We conducted a nationwide registry cohort study including all individuals born in Finland from 1960 to 1980 (n=1,408,951). Depression diagnoses were identified from the Health Care Registry (containing records of hospital episodes for the period 1969 to 2017 and specialist outpatient visits for the period 1996 to 2017). The main outcomes – birth of biological children, number of biological children and age of parents at first birth – were identified from the Population Register of Statistics Finland and were defined either in the last year of follow-up in 2017 or in the previous year. lives or lives in Finland. The association between depression and the likelihood of having children was examined using logistic regression analysis; the relationship between depression and number of children was assessed using Poisson regression analysis, and the relationship between depression and age at first birth was assessed using linear regression analysis. All analyzes were performed separately for men and women.

The results

For both men and women, secondary care-treated depression was associated with a lower likelihood of having children (odds ratio, 0.66; 95% confidence interval, 0.64–0.67 for men; odds ratio, 0.84 ; 95% confidence interval, 0.82–0.85 for women) and with fewer children (incidence rate ratio, 0.86; 95% confidence interval, 0.86–0.87 for men; incidence rate ratio, 0, 96; 95% confidence interval, 0.96–0.96 for women). Depression was associated with slightly lower parental age at first birth (33.1 vs. 34.0; P<.001 for men; 31.3 vs. 32.1; P<.001 for women). Dose-response relationships were observed between severity of depression and reduced likelihood of childbearing, as well as fewer children. Earlier onset of depression was associated with a lower likelihood of childbearing and fewer children.
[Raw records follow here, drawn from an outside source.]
(** * ThemeRemoteConfig: the remote-config theme service and its provider

    A shallow embedding of [src/services/remoteConfig.ts]
    ([RemoteConfigService]), [src/theme/ThemeContext.tsx] ([ThemeProvider])
    and [src/theme/types.ts] ([Theme], [DEFAULT_THEME]).

    The code is asynchronous TypeScript that talks to two key-value stores
    (AsyncStorage and Firebase Remote Config) and to React state setters.
    It is embedded as programs of a small free monad [prog]: a program either
    returns, throws, or performs one platform operation and continues with
    its outcome.  Two interpreters give the programs their meaning: [run]
    executes one call to completion, and [resume]/[run_sched] interleave
    several pending calls at their [await] points. *)

From Stdlib Require Import ZArith Ascii DecimalString DecimalFacts DecimalPos.
From stdpp Require Import base option list gmap strings.

Open Scope Z_scope.

(** ** JavaScript values *)

(** The numbers that are no finite quantity.  [JSON.parse] yields the
    infinite ones on a literal too large for a double, arithmetic yields all
    three, and [JSON.stringify] writes each of them as [null]. *)
Inductive nonfinite : Type := NaN | Infinity | NegInfinity.

(** What a theme can be at run time: what [JSON.parse] can return, and the
    non-finite numbers.  Objects keep their fields in insertion order, as
    [JSON.stringify] emits them.  The finite numbers are integers: every
    number of the repository's themes is one, and fractions are outside the
    model. *)
#[warnings="-register-all"]
Inductive value : Type :=
| JNull
| JBool (b : bool)
| JNumber (n : Z)
| JString (s : string)
| JArray (items : list value)
| JObject (fields : list (string * value))
| JNonFinite (n : nonfinite).

(** The truthiness test of [if (newTheme)] and of [cachedTheme ? ... : ...]
    on such a value. *)
Definition truthy (v : value) : bool :=
  match v with
  | JNull => false
  | JBool b => b
  | JNumber n => negb (n =? 0)
  | JString s => negb (String.eqb s "")
  | JArray _ | JObject _ => true
  | JNonFinite NaN => false
  | JNonFinite _ => true
  end.

(** Property access [o.k] on a value; [None] stands for [undefined]. *)
Fixpoint assoc (k : string) (fields : list (string * value)) : option value :=
  match fields with
  | [] => None
  | (k', v) :: rest => if String.eqb k k' then Some v else assoc k rest
  end.
Lemma leaf_put_spec key v (n : Node) :
  length (values n) = length (keys n) → key_sorted (keys n) →
  ∃ n', leaf_put key v n = Some n' ∧
        is_leaf n' = is_leaf n ∧ next n' = next n ∧ children n' = children n ∧
        length (values n') = length (keys n') ∧
        zip (keys n') (values n') = put key v (zip (keys n) (values n)).
Proof.
  destruct n as [ks vs cs nx lf]; simpl. intros Hlen Hsorted.
  unfold leaf_put; simpl. set (pos := lower_bound ks key).
  pose proof (lower_bound_le ks key) as Hpos. fold pos in Hpos.
  pose proof (lower_bound_take ks key) as Htake. fold pos in Htake.
  pose proof (lower_bound_drop ks key Hsorted) as Hdrop. fold pos in Hdrop.
  assert (Hleft : Forall (λ e : K * gset V, klt e.1 key = true)
                    (zip (take pos ks) (take pos vs)))
    by by apply (zip_Forall_fst (λ k, klt k key = true)).
  assert (Hlt : length (take pos ks) = length (take pos vs)).
  { rewrite !length_take. lia. }
  assert (Hfresh : key ∉ drop pos ks →
    ∃ n', (ks' ← vec_insert pos key ks; vs' ← vec_insert pos {[v]} vs;
           Some (mkNode ks' vs' cs nx lf)) = Some n' ∧
          is_leaf n' = lf ∧ next n' = nx ∧ children n' = cs ∧
          length (values n') = length (keys n') ∧
          zip (keys n') (values n') = put key v (zip ks vs)).
  { intros Hnin. unfold vec_insert. rewrite !decide_True by lia. simpl.
    eexists. split; [done|]. simpl. split_and!; try done.
    - rewrite !length_app. simpl. rewrite !length_take, !length_drop. lia.
    - rewrite (zip_split pos ks vs), put_app_l by done.
      rewrite zip_with_app by done. f_equal. simpl.
      rewrite put_front; [done| | |].
      + rewrite fst_zip by (rewrite !length_drop; lia).
        unfold key_sorted in *. rewrite <-(take_drop pos ks) in Hsorted.
        by apply StronglySorted_app_1_r in Hsorted.
      + by apply (zip_Forall_fst (λ k, klt k key = false)).
      + rewrite fst_zip by (rewrite !length_drop; lia). done. }
  destruct (ks !! pos) as [k|] eqn:Hk.
  - assert (Hdk : drop pos ks = k :: drop (S pos) ks) by by apply drop_S.
    destruct (decide (k = key)) as [->|Hne].
    + destruct (lookup_lt_is_Some_2 vs pos) as [old Hold].
      { rewrite Hlen. by eapply lookup_lt_Some. }
      rewrite Hold. simpl. eexists. split; [done|]. simpl. split_and!; try done.
      * by rewrite length_insert.
      * rewrite (zip_split pos ks vs), put_app_l by done.
        rewrite (zip_split pos ks (<[pos:=_]> vs)).
        rewrite take_insert_ge by lia. f_equal.
        rewrite drop_insert_ge by lia. rewrite Nat.sub_diag.
        rewrite Hdk, (drop_S vs old pos Hold). simpl.
        rewrite Hdk in Hdrop. apply Forall_cons in Hdrop as [Hkk _].
        rewrite Hkk. by rewrite decide_True.
    + apply Hfresh. rewrite Hdk. intros [->|Hin]%elem_of_cons; [done|].
      unfold key_sorted in *. rewrite <-(take_drop pos ks), Hdk in Hsorted.
      apply StronglySorted_app_1_r, StronglySorted_cons in Hsorted as [Hall _].
      eapply Forall_forall in Hall; [|done].
      rewrite Hdk in Hdrop. apply Forall_cons in Hdrop as [Hkk _]. congruence.
  - apply Hfresh. apply lookup_ge_None in Hk. rewrite drop_ge by done.
    apply not_elem_of_nil.
Qed.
Among men and women in the middle and high education groups, depression was associated with a lower likelihood of having children and with fewer children. No associations were observed among men with a low level of education. Among women with low levels of education, depression was associated with a greater likelihood of having children and with more children.

Conclusion

Both men and women with secondary treated depression are less likely to have children and have fewer children. Our findings suggest that depression may be one of the factors contributing to the likelihood of having children, which should be addressed by policy makers.